Exercise prompt: Starting at the line that contains "cbn [next_line]. apply", transcribe each line exactly through the last line of the data. Include nothing else.

Excerpted records:
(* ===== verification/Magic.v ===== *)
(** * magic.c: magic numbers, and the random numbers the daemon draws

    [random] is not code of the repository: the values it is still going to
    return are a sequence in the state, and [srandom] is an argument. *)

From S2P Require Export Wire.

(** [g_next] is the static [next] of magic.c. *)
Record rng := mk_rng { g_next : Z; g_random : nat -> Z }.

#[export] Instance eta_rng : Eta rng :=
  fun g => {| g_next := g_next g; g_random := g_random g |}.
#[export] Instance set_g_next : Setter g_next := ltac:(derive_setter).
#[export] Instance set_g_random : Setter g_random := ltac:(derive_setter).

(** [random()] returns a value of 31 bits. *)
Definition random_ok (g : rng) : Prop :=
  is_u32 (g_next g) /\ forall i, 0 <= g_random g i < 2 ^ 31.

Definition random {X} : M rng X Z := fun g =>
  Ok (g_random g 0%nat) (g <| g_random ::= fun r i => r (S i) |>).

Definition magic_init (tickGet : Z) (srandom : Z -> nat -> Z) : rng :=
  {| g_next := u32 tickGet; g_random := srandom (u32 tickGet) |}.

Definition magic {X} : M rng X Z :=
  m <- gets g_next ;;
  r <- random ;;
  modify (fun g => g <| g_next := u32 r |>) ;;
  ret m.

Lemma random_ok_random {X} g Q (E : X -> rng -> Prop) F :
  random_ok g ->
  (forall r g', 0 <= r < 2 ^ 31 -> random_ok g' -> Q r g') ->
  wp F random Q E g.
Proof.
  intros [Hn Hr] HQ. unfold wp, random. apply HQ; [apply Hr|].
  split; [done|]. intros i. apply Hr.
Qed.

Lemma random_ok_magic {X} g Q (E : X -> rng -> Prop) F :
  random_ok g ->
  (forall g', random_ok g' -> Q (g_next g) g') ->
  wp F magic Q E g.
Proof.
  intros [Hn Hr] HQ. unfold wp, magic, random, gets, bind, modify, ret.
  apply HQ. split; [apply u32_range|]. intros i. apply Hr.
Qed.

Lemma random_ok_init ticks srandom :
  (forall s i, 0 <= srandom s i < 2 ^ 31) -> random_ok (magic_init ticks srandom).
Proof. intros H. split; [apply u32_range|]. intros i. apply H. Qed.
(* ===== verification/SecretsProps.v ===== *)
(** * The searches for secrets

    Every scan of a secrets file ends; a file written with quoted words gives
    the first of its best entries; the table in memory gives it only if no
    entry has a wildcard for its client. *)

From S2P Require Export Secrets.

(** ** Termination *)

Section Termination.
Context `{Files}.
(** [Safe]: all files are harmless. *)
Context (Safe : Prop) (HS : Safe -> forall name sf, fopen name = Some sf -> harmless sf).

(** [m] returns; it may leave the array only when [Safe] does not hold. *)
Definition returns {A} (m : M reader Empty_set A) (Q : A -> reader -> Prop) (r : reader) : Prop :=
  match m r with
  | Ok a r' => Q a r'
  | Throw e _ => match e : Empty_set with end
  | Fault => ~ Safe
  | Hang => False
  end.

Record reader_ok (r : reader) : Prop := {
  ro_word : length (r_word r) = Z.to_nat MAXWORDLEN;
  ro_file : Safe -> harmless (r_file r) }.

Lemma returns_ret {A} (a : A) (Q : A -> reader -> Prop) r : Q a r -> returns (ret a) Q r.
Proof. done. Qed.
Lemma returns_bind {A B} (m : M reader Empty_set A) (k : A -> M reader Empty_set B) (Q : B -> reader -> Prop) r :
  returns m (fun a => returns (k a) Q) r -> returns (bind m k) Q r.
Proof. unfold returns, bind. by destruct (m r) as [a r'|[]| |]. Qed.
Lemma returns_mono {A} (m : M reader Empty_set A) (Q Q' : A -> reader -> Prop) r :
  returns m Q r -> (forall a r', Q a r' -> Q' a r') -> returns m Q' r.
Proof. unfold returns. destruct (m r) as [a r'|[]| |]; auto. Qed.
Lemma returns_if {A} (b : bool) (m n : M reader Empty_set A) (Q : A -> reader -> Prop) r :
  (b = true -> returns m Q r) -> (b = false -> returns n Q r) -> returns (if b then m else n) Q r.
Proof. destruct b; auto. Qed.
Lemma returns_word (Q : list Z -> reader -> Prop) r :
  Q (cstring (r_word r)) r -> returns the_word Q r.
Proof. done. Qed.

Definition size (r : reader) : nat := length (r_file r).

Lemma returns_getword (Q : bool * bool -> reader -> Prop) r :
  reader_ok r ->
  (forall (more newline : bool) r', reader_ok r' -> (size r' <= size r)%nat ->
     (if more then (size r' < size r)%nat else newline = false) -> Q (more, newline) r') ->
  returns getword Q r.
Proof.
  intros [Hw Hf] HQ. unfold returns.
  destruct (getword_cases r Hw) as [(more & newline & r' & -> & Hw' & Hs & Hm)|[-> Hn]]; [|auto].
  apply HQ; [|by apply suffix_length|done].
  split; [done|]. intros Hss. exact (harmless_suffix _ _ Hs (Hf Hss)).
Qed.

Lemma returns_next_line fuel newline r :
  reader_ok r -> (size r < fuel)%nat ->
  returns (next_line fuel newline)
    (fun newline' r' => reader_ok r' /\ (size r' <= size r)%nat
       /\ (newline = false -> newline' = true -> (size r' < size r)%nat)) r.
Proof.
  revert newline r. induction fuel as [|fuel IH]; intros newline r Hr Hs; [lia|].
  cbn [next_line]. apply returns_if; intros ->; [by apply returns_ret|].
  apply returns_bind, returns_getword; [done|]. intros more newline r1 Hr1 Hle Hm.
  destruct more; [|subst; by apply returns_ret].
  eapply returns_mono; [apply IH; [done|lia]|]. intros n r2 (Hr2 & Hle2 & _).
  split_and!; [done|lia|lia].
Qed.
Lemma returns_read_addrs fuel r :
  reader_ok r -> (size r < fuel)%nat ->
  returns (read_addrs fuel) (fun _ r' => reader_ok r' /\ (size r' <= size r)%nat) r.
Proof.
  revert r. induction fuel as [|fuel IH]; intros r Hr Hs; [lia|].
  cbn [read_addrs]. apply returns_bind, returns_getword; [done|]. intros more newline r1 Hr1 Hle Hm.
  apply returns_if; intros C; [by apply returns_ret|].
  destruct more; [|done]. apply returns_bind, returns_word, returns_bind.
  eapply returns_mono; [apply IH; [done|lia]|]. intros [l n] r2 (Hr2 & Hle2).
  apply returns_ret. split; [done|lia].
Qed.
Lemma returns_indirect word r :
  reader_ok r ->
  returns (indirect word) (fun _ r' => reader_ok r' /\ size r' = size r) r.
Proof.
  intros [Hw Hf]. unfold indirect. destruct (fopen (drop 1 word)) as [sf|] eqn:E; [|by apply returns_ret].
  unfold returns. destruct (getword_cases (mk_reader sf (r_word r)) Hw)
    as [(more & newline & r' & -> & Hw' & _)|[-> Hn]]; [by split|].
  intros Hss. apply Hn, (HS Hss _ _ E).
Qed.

Exercise answer:
  cbn [next_line]. apply returns_if; intros ->; [by apply returns_ret|].
  apply returns_bind, returns_getword; [done|]. intros more newline r1 Hr1 Hle Hm.
  destruct more; [|subst; by apply returns_ret].
  eapply returns_mono; [apply IH; [done|lia]|]. intros n r2 (Hr2 & Hle2 & _).
  split_and!; [done|lia|lia].
Qed.
Lemma returns_read_addrs fuel r :
  reader_ok r -> (size r < fuel)%nat ->
  returns (read_addrs fuel) (fun _ r' => reader_ok r' /\ (size r' <= size r)%nat) r.
Proof.
  revert r. induction fuel as [|fuel IH]; intros r Hr Hs; [lia|].
  cbn [read_addrs]. apply returns_bind, returns_getword; [done|]. intros more newline r1 Hr1 Hle Hm.
  apply returns_if; intros C; [by apply returns_ret|].
  destruct more; [|done]. apply returns_bind, returns_word, returns_bind.
  eapply returns_mono; [apply IH; [done|lia]|]. intros [l n] r2 (Hr2 & Hle2).
  apply returns_ret. split; [done|lia].
Qed.
Lemma returns_indirect word r :
  reader_ok r ->
  returns (indirect word) (fun _ r' => reader_ok r' /\ size r' = size r) r.
Proof.
  intros [Hw Hf]. unfold indirect. destruct (fopen (drop 1 word)) as [sf|] eqn:E; [|by apply returns_ret].
  unfold returns. destruct (getword_cases (mk_reader sf (r_word r)) Hw)
    as [(more & newline & r' & -> & Hw' & _)|[-> Hn]]; [by split|].
  intros Hss. apply Hn, (HS Hss _ _ E).
Qed.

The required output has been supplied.